Gold prices have recorded their largest weekly increase since March due to concerns about the US banking sector. This has led to speculations that the Federal Reserve may cut rates sooner than anticipated. Bullion prices remained steady on Friday, having risen by about 3% during the week. The price of gold has been on an upward trajectory since March due to falling Treasury yields and worries over banks, as well as the debt ceiling standoff in the US.
The current focus is the deepening rout in US regional lenders and what that means for interest rates. As credit conditions tighten, there are expectations that the Fed may start cutting borrowing costs as early as July. Lower interest rates are supportive for gold, which does not offer any interest.
The US debt-ceiling standoff has raised rates on short-term Treasury bills, pushing them over 10-year yields by the most in at least three decades. The steep inversion of the curve is worsening recession concerns and boosting the appeal of haven assets. According to RBC Capital Markets strategist Christopher Louney, the risk of a technical US default is “currently under-appreciated.”
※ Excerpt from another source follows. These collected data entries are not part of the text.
Definition judge_tx (s : view_state) (st : tally) (tx : transaction) : result rejection (view_state * tally) :=
  let sig_ops := u32 (t_sig_ops st + u32 (get_legacy_sig_op_count tx connect_flags)) in
  ensure (negb (sig_ops >? MAX_BLOCK_SIGOPS)) (dos100 "bad-blk-sigops");;
  '(sig_ops, fees, scs) ← (if transaction_is_coinbase tx then Ok (sig_ops, t_fees st, [])
                           else judge_inputs (vs_records s) tx sig_ops (t_fees st));
  match tx_effect (vs_records s) tx nHeight with
  | None => Err {| rj_verdict := Some (RejectDos 100 REJECT_INVALID "bad-txns-utxo-update-failed" true); rj_missing := None |}
  | Some (f, us, gone) =>
      Ok (with_cached (applied_state skip s tx nHeight f gone) (omap (fun sc => op_hash <$> sc_prevout sc) scs),
          {| t_fees := fees; t_sig_ops := sig_ops; t_checks := map (release (tx_hash tx)) (t_checks st ++ scs);
             t_undo := t_undo st ++ [us] |})
  end.

Fixpoint judge_txs (s : view_state) (st : tally) (txs : list transaction) : result rejection (view_state * tally) :=
  match txs with
  | [] => Ok (s, st)
  | tx :: rest => '(s, st) ← judge_tx s st tx; judge_txs s st rest
  end.

Definition overwrites (f : uint256_t -> coins) (tx : transaction) : bool :=
  match live (f (tx_hash tx)) with
  | Some r => negb ((coins_height r =? nHeight) && (nHeight >? 0))
  | None => false
  end.

(** The check with the script it finds in its cell *)
Definition loaded (f : uint256_t -> coins) (sc : script_check) : option (script * script_check) :=
  p ← sc_prevout sc; o ← coins_vout (f (op_hash p)) !! Z.to_nat (op_n p); Some (script_pub_key o, sc).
The World Gold Council has reported a significant pullback in central bank purchases during the first quarter of the year, though demand remains strong. This decline in central bank purchases may weigh on bullion after record central bank buying in 2022 supported prices even as investors sold the precious metal amid a surging dollar and bond yields. At present, spot gold is at $2,046.31 per ounce, with silver remaining steady and platinum and palladium edging higher. The decline in central bank purchases may impact the price of gold in the coming weeks.